Last week, I was struck down with COVID for the second time.
My sister did a RAT on Thursday evening after I left as she had what she thought were hayfever symptoms from Tuesday; it was only when Zoe was out of sorts that day and turned for the worst in the evening that she thought she better check. She and Zoe are no longer unicorns, both having their COVID cherry popped.
I had some work with RA on Friday and a craft camp on Saturday, so I was hyperaware of any possible symptoms but was at the same time hopeful that my current less is more lifestyle (eating and sleeping well, more play, less work) would pay off and my immune system could handle it. I did a RAT on Friday and Saturday to be safe, and both were negative, but when I woke up on Sunday morning, I felt half-dead.
I didn’t need to test to confirm it was COVID. I felt it through my whole body. My mother and sister asked if I did a RAT, and I said no, I don’t need to. Mum told me she needs to know if I have COVID because we had lunch together on Thursday (with Zoe). I pointed out that they were sick first, so it’s doubtful I was infected with COVID at lunch, and the exposure was likely when I was helping Nicole get dinner ready, and Zoe was crying and snotting all over me. Besides, I didn’t have the energy to stick a swab up my nose to confirm what I already knew. It was the couch and TV. My head hurt too much to read. In the afternoon, I had to drag myself to my computer to ask my uni peers if we could reschedule our online meeting as I was not up to attending. Monday was spent much the same. I watched three television series in 2 days, which I never do, as I prefer to listen to music or read books. It was quite a different experience to last year when I read 4 books in 7 days while sick with COVID.
My mother popped in Monday morning with food and a COVID test, giving me no choice. She unwrapped the swab and made me take it right before her. I told her I didn’t need to do one, and she said, “We need to know what we are dealing with”. I didn’t have the energy to fight her further. I’d already explained my reasoning that I haven’t seen anybody except Nicole and Zoe; therefore, the probability of me having COVID is 100%. I said, I’m sick; I’m not going anywhere, so taking a test is unnecessary because the protocol is the same either way. If you’re sick, stay home. Unsurprisingly, the RAT returned a double line and was followed with, “Oh, it is COVID”. Yep, no shit. She then sent a picture of the positive RAT to the family group chat and said she hoped it wouldn’t be COVID; my sister hoped it wasn’t. Part of me feels that they were hoping it wasn’t COVID because then it meant they I didn’t catch the sickness of my family, and that is better for their conscience.
My question is, how old do I need to be for my boundaries, wants and needs to be respected by a parent?
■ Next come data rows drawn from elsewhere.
(** A module's own amount, with those of its children added in order. *)
Definition total (own : R) (amounts : gmap string R) (module : string) : R :=
  foldl add own ((λ c, default zero (amounts !! c)) <$> children_of hierarchy module).

Definition settled (s : Accumulator) (m : string) : Prop :=
  (∃ stats, direct !! m = Some stats ∧
     recursive_area s !! m = Some (total (default zero (area stats)) (recursive_area s) m) ∧
     recursive_seq s !! m =
       Some (total (default zero (sequential_area stats)) (recursive_seq s) m)) ∧
  (∀ c, edge m c → is_Some (recursive_area s !! c) ∧ is_Some (recursive_seq s !! c)) ∧
  Acc (flip edge) m.

Record AccInv (s : Accumulator) : Prop := {
  acc_settled : ∀ m, is_Some (recursive_area s !! m) → settled s m;
  acc_domain : ∀ m, recursive_area s !! m = None → recursive_seq s !! m = None;
  acc_fresh : ∀ m, m ∈ visiting s → recursive_area s !! m = None }.

Lemma total_ext own a1 a2 m :
  (∀ c, edge m c → a1 !! c = a2 !! c) → total own a1 m = total own a2 m.
Proof.
  intros Hc. unfold total. f_equal. apply list_fmap_ext. intros i c Hi.
  by rewrite (Hc c) by by apply list_elem_of_lookup_2 in Hi.
Qed.
(* ===== verification/AreaReport.v ===== *)
(** * Functional area summary

    [synth/core/summarize_resources.py]: classification of the retained modules,
    inferred memories, the walk over the retained hierarchy that attributes
    every module's direct area to a category, and the report; and
    [synth/nangate45/summarize-core-4pf.py], the summary of one mapped core.

    The parsed JSON reports and the lines of the text dumps are inputs.  Sums of
    floats are left-to-right sums. *)

From stdpp Require Import base numbers list strings gmap sorting relations.
From Stdlib Require Import ZArith Lia Ascii SpecFloat.
From S2P Require Import Prelude PyText PyFloat PyDict ParallelMap.

Open Scope Z_scope.

Definition SKY130_PREFIX : string := "sky130_fd_sc_hd__".

Definition base_module (name : string) : string :=
  let name := canonical name in default name (last (openrv64_names name)).

Definition CATEGORIES : list (string * (string * string)) :=
  [("openrv64_rv64_top_3p",
    ("Frontend/core control",
     "PC/redirect control, packet construction, and top-level frontend glue"));
   ("openrv64_backend_3p",
    ("Backend control/forwarding",
     "allocation, full-forwarding fabric, branch control, and backend glue"));
   ("openrv64_fetch_3w",
    ("Fetch/line buffers", "three-wide fetch, line slots, replay, and predecode metadata"));
   ("openrv64_exec_bp",
    ("Branch predictor", "32x3-bit bimodal table, four-update queue, and eight-entry RAS"));
   ("openrv64_prefix_addsub", ("Branch predictor", "direct branch-target adder"));
   ("openrv64_decode_top", ("Decode", "three complete RV64 decode lanes"));
   ("openrv64_rv64i_csrs",
    ("CSR/PMP", "privileged CSRs, interrupt state, counters, and PMP"));
   ("openrv64_except_vector",
    ("Trap/redirect vector", "trap, return, restart, and reset target selection"));
   ("openrv64_core_bus",
    ("Memory-system routing/AXI", "core-bus wrapper and external interface selection"));
   ("openrv64_core_mtl",
    ("Memory transaction layer",
     "translation queues, TLB/PTW, PMP clearance, barriers, and cache transaction control"));
   ("openrv64_core_icx_bus",
    ("ICX transport", "physical L1I/L1D/PTW command arbitration and response routing"));
   ("openrv64_l1d_icx",
    ("L1D control/tags",
     "16 KiB four-way L1D control, tags, fill/store buffers, prefetcher, and ICX client; data SRAM excluded"));
   ("openrv64_l1i_icx",
    ("L1I control/tags",
     "16 KiB four-way L1I control, tags, fill buffers, prefetch state, and ICX client; data SRAM excluded"));
   ("openrv64_bus_tlb", ("I/D TLBs", "two 16-entry translation lookaside buffers"));
   ("openrv64_bus_tlb_l2",
    ("Shared L2 TLB", "shared 256-entry, four-way second-level translation lookaside buffer"));
   ("openrv64_bus_ptw",
    ("Page-table walker", "shared page-table walker, PTE cache, and ICX client"));
   ("openrv64_dispatch_3p",
    ("Dispatch/hazards",
     "six-entry dispatch queue, dependency map, issue selection, and barriers"));
   ("openrv64_dispatch",
    ("Dispatch/hazards",
     "six-entry dispatch queue, dependency map, issue selection, and barriers"));
   ("openrv64_rv64i_gpr_3p",
    ("Integer register file", "32x64 GPRs with six reads and three writes"));
   ("openrv64_exec_pipe_ex0", ("EX0 integer/M", "RV64I ALU and iterative RV64M execution"));
   ("openrv64_exec_pipe_ex1",
    ("EX1 integer/branch",
     "RV64I ALU, conditional branch unit, system-CSR execution, and exceptions"));
   ("openrv64_exec_pipe_mem",
    ("LSU/MEM pipes",
     "two pipelined load/store queues with MEM0 atomics, posted-store state, and store-load forwarding"));
   ("openrv64_retire_queue_3p",
    ("Retirement", "eight-entry retirement ordering and completion control"));
   ("openrv64_retire_records_3p",
    ("Retirement", "canonical slot-indexed allocation and completion records"));
   ("openrv64_retire_3p",
    ("Retirement", "in-order prefix retirement and architectural side effects"))].

Definition category_for (module : string) : result (string * string) :=
  let base := base_module module in
  match d_get base CATEGORIES with
  | Some category => Ok category
  | None => Err (ValueError ("unclassified kept module: " +:+ module +:+ " (base " +:+ base +:+ ")"))
  end.

(** [sum(count for cell_type, count in cells if canonical(cell_type).startswith(prefix))] *)
Definition mapped_cells {R} (stats : Stats R) : Z :=
  zsum snd (filter (λ tc, String.prefix SKY130_PREFIX (canonical (tc.1)) = true)
              (num_cells_by_type stats)).

(** ** The retained hierarchy, with instance names *)

Definition kept_line (s : option string * list (string * list (string * string))) (line : string)
    : result (option string * list (string * list (string * string))) :=
  let '(current_module, children) := s in
  match match_module line with
  | Some name => Ok (Some (canonical name), children)
  | None =>
      match match_cell line with
      | Some (kind, name) =>
          match current_module with
          | None => Err (ValueError "kept cell appears outside a module")
          | Some module =>
              Ok (current_module, add_child module (canonical kind, canonical name) children)
          end
      | None => Ok s
      end
  end.
Definition kept_hierarchy (lines : list string)
    : result (list (string * list (string * string))) :=
  s ← foldM kept_line (None, []) lines; Ok (s.2).

(** ** Inferred memories *)

(** A record under construction: the fields read so far, and their keys in the order
    in which they were first set. *)
Record Partial := {
  p_module : string; p_name : string; p_width : option Z; p_size : option Z;
  p_read_ports : option Z; p_write_ports : option Z; p_read_clock_enable : option string;
  p_keys : list string }.
Definition add_key (key : string) (keys : list string) : list string :=
  if bool_decide (key ∈ keys) then keys else keys ++ [key].

Record Memory := {
  m_module : string; m_name : string; width : Z; size : Z; read_ports : Z; write_ports : Z;
  read_clock_enable : string; m_keys : list string; bits : Z; group : string }.

(** The keys in the order of a dump that gives the parameters in this order. *)
Definition MEMORY_KEYS : list string := ["width"; "size"; "read_ports"; "write_ports"; "read_clock_enable"].

Definition new_memory (module name : string) : Partial :=
  {| p_module := module; p_name := name; p_width := None; p_size := None;
     p_read_ports := None; p_write_ports := None; p_read_clock_enable := None; p_keys := [] |}.

Definition memory_group (module name : string) (write_ports : Z) : string :=
  let name := lower name in
  let module := lower module in
  if contains "tag_overlay_mem" name && contains "openrv64_l1d_icx" module
  then "L1D request overlay"
  else if contains "u_l1i" name then "L1I data"
  else if contains "u_l1d" name then "L1D data"
  else if write_ports =? 0 then "Other inferred ROM"
  else "Other inferred memory".

Definition missing_field {A} (name : string) (v : option A) : list string :=
  match v with Some _ => [] | None => [name] end.

Definition finish_memory (current : option Partial) (memories : list Memory)
    : result (list Memory) :=
  match current with
  | None => Ok memories
  | Some p =>
      match p_width p, p_size p, p_read_ports p, p_write_ports p, p_read_clock_enable p with
      | Some w, Some s, Some r, Some wp, Some clk =>
          Ok (memories ++
                [{| m_module := p_module p; m_name := p_name p; width := w; size := s;
                    read_ports := r; write_ports := wp; read_clock_enable := clk;
                    m_keys := p_keys p; bits := w * s; group := memory_group (p_module p) (p_name p) wp |}])
      | _, _, _, _, _ =>
          Err (ValueError ("incomplete $mem_v2 record " +:+ p_name p +:+ ": missing "
            +:+ join ", " (missing_field "width" (p_width p) ++ missing_field "size" (p_size p)
                           ++ missing_field "read_ports" (p_read_ports p)
                           ++ missing_field "write_ports" (p_write_ports p)
                           ++ missing_field "read_clock_enable" (p_read_clock_enable p))))
      end
  end.

Definition match_memory_cell (line : string) : option string :=      (* MEMORY_CELL_RE *)
  match match_words 2 "cell" line with
  | Some [kind; name] => if bool_decide (kind = "$mem_v2") then Some name else None
  | _ => None
  end.

Definition all_digits (s : string) : bool :=
  negb (bool_decide (s = "")) &&
  forallb (λ c, (48 <=? code c) && (code c <=? 57)) (chars s).

Definition decimal (s : string) : Z := default 0 (py_int 10 s).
I’m not a parent (yet), but my siblings often tell me I’ll understand when I have children in response to me providing some psychological insight into child/human behaviour and aware parenting concepts. But I feel this is different to having your boundaries respected by your parent when you’re a 36-year-old adult.
I feel much better now but I was out of action most of last week. Thankfully, I recovered in time to attend the end-of-year Rowing Australia awards, which I had been excited about as it was the first sports award night I’d received an invitation to, despite working at the Brumbies for 11 seasons.
TV series I watched were:
Bump Season 2
Year Of Season 1
Totally Completely Fine (this was an excellent series inspired by true-life events that I feel my friends from
resilience will enjoy.
Tricky one.
Even after 15 months I still consider myself a very new parent. I'm trying my hardest to be the absolute best parent I can be and whenever Sonny is sick I try desperately to figure out what it is that's upsetting him, but my motivation is to take his discomfort away. It makes it harder again when he can't explain how he is feeling or where it hurts.
My mum can be a little over the top too, but I'm starting to understand that wanting her to change in any way is a waste of my energy. She is well and truly set in her ways. Perhaps some people might think this isn't the right thing to do, but in a situation like yours I probably would have just lied and told her I had done the test and it was positive, especially given the condition you were in, I'd have just done whatever took the least effort to appease her and get her off my case, haha.
Glad you're better. COVID bloody sucks.
Deep down she wants the best for you, but she has to realise you're a more than capable adult.
Part of me feels like your mum is projecting her own feelings onto you.